Mayor Jeff Schielke said that considering the state’s budget woes, any improvements to the intersection are unlikely in the near term. Schielke said that any real fix for the problem would involve construction of additional lanes on the Fabyan Parkway bridge.
At the previous committee meeting, Geneva resident Tom Simonian presented aldermen with a study he commissioned that showed that surrounding property values could be negatively affected by the Campana plan.
Third Ward Alderman Dan Chanzit asked Batavia Community Development Director Scott Buening for the city staff’s analysis of the study.
“We don’t think it has any substantial merit,” Buening said, calling the report deficient. “We don’t think it’s a valid report.”

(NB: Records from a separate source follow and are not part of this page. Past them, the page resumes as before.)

(** ** Data model *)

Abbreviation Fact := string (only parsing).

(** [{ groups: [[..], ..], result: '..', intermediate: bool }] *)
Record Rule : Type := mkRule {
  groups : list (list Fact);
  result : Fact;
  intermediate : bool
}.

(** [{ id: n, rules: [..], observed: [..] }] *)
Record Task : Type := mkTask {
  task_id : nat;
  rules : list Rule;
  observed : list Fact
}.

(** The value returned by [evaluateTask]: [{ derived, finalScores, usedCombos }]. *)
Record Evaluation : Type := mkEvaluation {
  derived : gset Fact;
  finalScores : gmap Fact nat;
  usedCombos : gmap Fact (gset Fact)
}.

(** ** The dataset *)

(** Every task of [tasks] carries the same rule literal. *)
Definition treatment_plan : list Rule :=
  [ mkRule [["shortness of breath"; "seizures"; "brain fog"; "neck pain"]]
      "broken bones" true;
    mkRule [["brain fog"; "slurred speech"];
            ["slurred speech"; "seizures"; "sleepy"];
            ["bloating"]]
      "fast heart rate" true;
    mkRule [["seizures"; "shortness of breath"; "brain fog"; "confusion"]]
      "low blood pressure" true;
    mkRule [["shortness of breath"; "sleepy"; "aching joints"]]
      "stimulants" false;
    mkRule [["migraine"]; ["thirsty"]; ["bloating"]; ["low blood pressure"]]
      "tranquilizers" false;
    mkRule [["shortness of breath"; "aching joints"; "jaundice"; "confusion"]]
      "antibiotics" false;
    mkRule [["broken bones"; "seizures"]; ["thirsty"];
            ["vomiting"; "aching joints"]]
      "vitamins" false;
    mkRule [["neck pain"; "rash"; "jaundice"]; ["slurred speech"; "rash"]]
      "laxatives" false ].

Definition task1 : Task :=
  mkTask 1 treatment_plan
    ["thirsty"; "vomiting"; "bloating"; "migraine"; "brain fog"].
Definition task2 : Task :=
  mkTask 2 treatment_plan
    ["seizures"; "thirsty"; "vomiting"; "bloating"; "neck pain"].
Definition task3 : Task :=
  mkTask 3 treatment_plan
    ["shortness of breath"; "sleepy"; "jaundice"; "rash"].
Definition task4 : Task :=
  mkTask 4 treatment_plan
    ["seizures"; "slurred speech"; "sleepy"; "bloating"].

Definition tasks : list Task := [task1; task2; task3; task4].

Definition finalMedicines : list Fact :=
  ["stimulants"; "tranquilizers"; "antibiotics"; "vitamins"; "laxatives"].
Definition intermediateSymptoms : list Fact :=
  ["broken bones"; "fast heart rate"; "low blood pressure"].

(** ** Forward chaining *)

(** [observed.includes(sym) || derived.has(sym)] *)
Definition available (observed : list Fact) (derived : gset Fact)
    (sym : Fact) : bool :=
  bool_decide (sym ∈ observed) || bool_decide (sym ∈ derived).

(** [rule.groups.every(group => group.some(sym => ...))] *)
Definition satisfied (observed : list Fact) (derived : gset Fact)
    (rule : Rule) : bool :=
  forallb (fun group => existsb (available observed derived) group)
          (groups rule).

(** The body of [for (const rule of task.rules)] inside the [while] loop; the
    state is the pair of [derived] and [changed]. *)
Definition chain_step (observed : list Fact)
    (st : gset Fact * bool) (rule : Rule) : gset Fact * bool :=
  if intermediate rule && negb (bool_decide (result rule ∈ st.1)) then
    if satisfied observed st.1 rule
    then ({[ result rule ]} ∪ st.1, true)
    else st
  else st.

(** One pass of the [while] body: [changed = false] and then the [for] loop. *)
Definition chain_pass (rules : list Rule) (observed : list Fact)
    (derived : gset Fact) : gset Fact * bool :=
  foldl (chain_step observed) (derived, false) rules.

(** [while (changed) { ... }], with a budget of passes; [None] when the budget
    runs out before a pass leaves [changed] false. *)
Fixpoint forward_chain (fuel : nat) (rules : list Rule) (observed : list Fact)
    (derived : gset Fact) : option (gset Fact) :=
  match fuel with
  | O => None
  | S fuel' =>
      let st := chain_pass rules observed derived in
      if st.2 then forward_chain fuel' rules observed st.1 else Some st.1
  end.

(** ** Scoring of the final medicines *)

(** The loop over [rule.groups] that fills [satisfiedGroups]; [None] stands
    for [allSatisfied = false] (the loop breaks at the first group without an
    available symptom). *)
Fixpoint satisfied_groups (observed : list Fact) (derived : gset Fact)
    (groups : list (list Fact)) : option (list (list Fact)) :=
  match groups with
  | [] => Some []
  | group :: rest =>
      let availableSyms := List.filter (available observed derived) group in
      if length availableSyms =? 0 then None
      else cons availableSyms <$> satisfied_groups observed derived rest
  end.

(** The variables shared by the calls of [explore]: the set [currentSet] that
    every call mutates, and the captured [bestCount] and [bestSet]. *)
Record Explore : Type := mkExplore {
  currentSet : gset Fact;
  bestCount : nat;
  bestSet : gset Fact
}.

(** [Array.from(currentSet).filter(sym => observed.includes(sym)).length] *)
Definition count_observed (observed : list Fact) (s : gset Fact) : nat :=
  length (List.filter (fun sym => bool_decide (sym ∈ observed)) (elements s)).

(** The branch [idx >= satisfiedGroups.length] of [explore]. *)
Definition explore_leaf (observed : list Fact) (st : Explore) : Explore :=
  let count := count_observed observed (currentSet st) in
  if bestCount st <? count
  then mkExplore (currentSet st) count (currentSet st)
  else st.

(** [explore(idx, currentSet)]; the argument [todo] is the part of
    [satisfiedGroups] from index [idx] on. *)
Fixpoint explore (observed : list Fact) (todo : list (list Fact))
    (st : Explore) : Explore :=
  match todo with
  | [] => explore_leaf observed st
  | syms :: todo' =>
      foldl (fun st sym =>
               let st1 := mkExplore ({[ sym ]} ∪ currentSet st)
                                    (bestCount st) (bestSet st) in
               let st2 := explore observed todo' st1 in
               mkExplore (currentSet st2 ∖ {[ sym ]})
                         (bestCount st2) (bestSet st2))
            st syms
  end.

(** [let bestCount = 0; let bestSet = new Set(); explore(0, new Set());] *)
Definition explore_all (observed : list Fact)
    (satisfiedGroups : list (list Fact)) : Explore :=
  explore observed satisfiedGroups (mkExplore ∅ 0 ∅).

(** [object[key] = value] on an object created by [{}] and used as a
    dictionary. The own property [key] is created or overwritten, except for
    the key [__proto__]: that name is the accessor inherited from
    [Object.prototype], and an assignment to it creates no own property (a
    number is ignored, an object becomes the prototype of the dictionary).
    The maps of the model hold the own properties. Once a [Set] has become
    the prototype of [usedCombos], the accessor [size] that it inherits
    stands in the way of an assignment to the key [size]; the model does not
    follow the prototype, and the theorems that state the presence of a key
    assume that no final rule has the result [__proto__]
    ([no_proto_result]). *)
Definition assign {V} (key : Fact) (value : V) (object : gmap Fact V)
    : gmap Fact V :=
  if String.eqb key "__proto__" then object else <[ key := value ]> object.

(** The body of the second [for (const rule of task.rules)]; the state is the
    pair of [finalScores] and [usedCombos]. *)
Definition score_step (observed : list Fact) (derived : gset Fact)
    (st : gmap Fact nat * gmap Fact (gset Fact)) (rule : Rule)
    : gmap Fact nat * gmap Fact (gset Fact) :=
  if intermediate rule then st
  else
    match satisfied_groups observed derived (groups rule) with
    | None => st
    | Some satisfiedGroups =>
        let e := explore_all observed satisfiedGroups in
        (assign (result rule) (bestCount e) st.1,
         assign (result rule) (bestSet e) st.2)
    end.

Definition score_rules (rules : list Rule) (observed : list Fact)
    (derived : gset Fact) : gmap Fact nat * gmap Fact (gset Fact) :=
  foldl (score_step observed derived) (∅, ∅) rules.


(** The forward-chaining part of [evaluateTask] on its own, run with
    [length rules + 1] passes, which is always enough: see
    [forward_chain_enough]. *)
Definition deriveClosure (rules : list Rule) (observed : list Fact)
    : gset Fact :=
  default ∅ (forward_chain (S (length rules)) rules observed ∅).

Definition evaluateTask (task : Task) : Evaluation :=
  let derived := deriveClosure (rules task) (observed task) in
  let scores := score_rules (rules task) (observed task) derived in
  mkEvaluation derived scores.1 scores.2.

(** ** Grading of an answer *)

Inductive Correctness : Type := best | suboptimal | wrong.

(** [Math.max(...xs)]: [None] stands for [-Infinity], the value on no
    argument. *)
Definition Math_max (xs : list nat) : option nat :=
  foldr (fun x acc => match acc with
                      | None => Some x
                      | Some y => Some (Nat.max x y)
                      end) None xs.

(** [Object.values(o)] and [Object.keys(o)] *)
Definition Object_values (o : gmap Fact nat) : list nat := (map_to_list o).*2.
Definition Object_keys (o : gmap Fact nat) : list Fact := (map_to_list o).*1.

(** [evalScores[m] === bestScore] *)
Definition is_best_score (evalScores : gmap Fact nat) (bestScore : option nat)
    (m : Fact) : bool :=
  match evalScores !! m, bestScore with
  | Some v, Some b => v =? b
  | _, _ => false
  end.

(** The truth value of a string or [null] in a condition: [null] and the
    empty string are false. *)
Definition truthy (a : option Fact) : bool :=
  match a with
  | None => false
  | Some s => negb (String.eqb s "")
  end.

(** The part of [finalizeAnswer] under [// Compute correctness]. *)
Definition correctness (evalScores : gmap Fact nat)
    (finalAnswer : option Fact) : Correctness :=
  match finalAnswer with
  | Some a =>
      if truthy finalAnswer then
        let bestScore := Math_max (Object_values evalScores) in
        let bestMeds :=
          List.filter (is_best_score evalScores bestScore)
                      (Object_keys evalScores) in
        if bool_decide (a ∈ bestMeds) then best
        else
          match evalScores !! a with
          | Some v => if 0 <? v then suboptimal else wrong
          | None => wrong
          end
      else wrong
  | None => wrong
  end.


(** ** Auxiliary definitions on the engine *)

(** The results of the intermediate rules. *)
Definition intermediate_results (rules : list Rule) : gset Fact :=
  list_to_set (result <$> List.filter intermediate rules).

(** The available facts of every group, in group order: the value of
    [satisfiedGroups] for a rule whose groups are all satisfied. *)
Definition available_groups (observed : list Fact) (derived : gset Fact)
    (groups : list (list Fact)) : list (list Fact) :=
  List.map (List.filter (available observed derived)) groups.

(** The exploration run for a rule that passes the [allSatisfied] test. *)
Definition explore_rule (observed : list Fact) (derived : gset Fact)
    (rule : Rule) : Explore :=
  explore_all observed (available_groups observed derived (groups rule)).

(** A rule that writes into [finalScores] and [usedCombos] under key [c]. *)
Definition writes (observed : list Fact) (derived : gset Fact) (c : Fact)
    (rule : Rule) : bool :=
  negb (intermediate rule) && satisfied observed derived rule
  && negb (String.eqb (result rule) "__proto__")
  && String.eqb (result rule) c.

(** The last rule, in rule order, that writes under key [c]. *)
Definition winner (observed : list Fact) (derived : gset Fact) (c : Fact)
    (rules : list Rule) : option Rule :=
  List.find (writes observed derived c) (rev rules).

(** Both sets of the exploration state stay inside [pool], the recorded count
    is the count of the recorded set, and the recorded set is empty as long
    as the recorded count is 0. *)
Definition inside (observed : list Fact) (pool : gset Fact) (st : Explore)
    : Prop :=
  currentSet st ⊆ pool ∧ bestSet st ⊆ pool ∧
  count_observed observed (bestSet st) = bestCount st ∧
  (bestCount st = 0 → bestSet st = ∅).

(** What the leaf of [explore] does to the pair of [bestCount] and
    [bestSet] when it is reached with [currentSet = s]. *)
Definition keep_best (observed : list Fact) (acc : nat * gset Fact)
    (s : gset Fact) : nat * gset Fact :=
  if acc.1 <? count_observed observed s
  then (count_observed observed s, s)
  else acc.

(** The groups still to explore share no fact with each other nor with the
    facts picked so far. *)
Fixpoint separate (todo : list (list Fact)) (cur : gset Fact) : Prop :=
  match todo with
  | [] => True
  | group :: rest =>
      (∀ sym, sym ∈ group →
              (sym ∉ cur) ∧ ∀ other, other ∈ rest → sym ∉ other)
      ∧ separate rest cur
  end.

(** The pair of [bestCount] and [bestSet] after the leaf has been reached
    with every combination of [combos] joined with [cur], in order. *)
Definition best_over (observed : list Fact) (cur : gset Fact)
    (acc : nat * gset Fact) (combos : list (list Fact)) : nat * gset Fact :=
  foldl (fun acc picks => keep_best observed acc (list_to_set picks ∪ cur))
        acc combos.

#[global] Instance Rule_eq_dec : EqDecision Rule.
Proof. solve_decision. Defined.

Evergreen’s $30 million project includes the use of affordable housing tax credits to provide 64 income-restricted units and historic preservation tax credits to restore the 1936 factory building.
The historic preservation credits are critical to the plan’s financing, and the building’s historic status places a host of restrictions on the modifications that Evergreen can make to the structure.
“I think there are too many compromises,” 5th Ward Alderman Mark Uher said.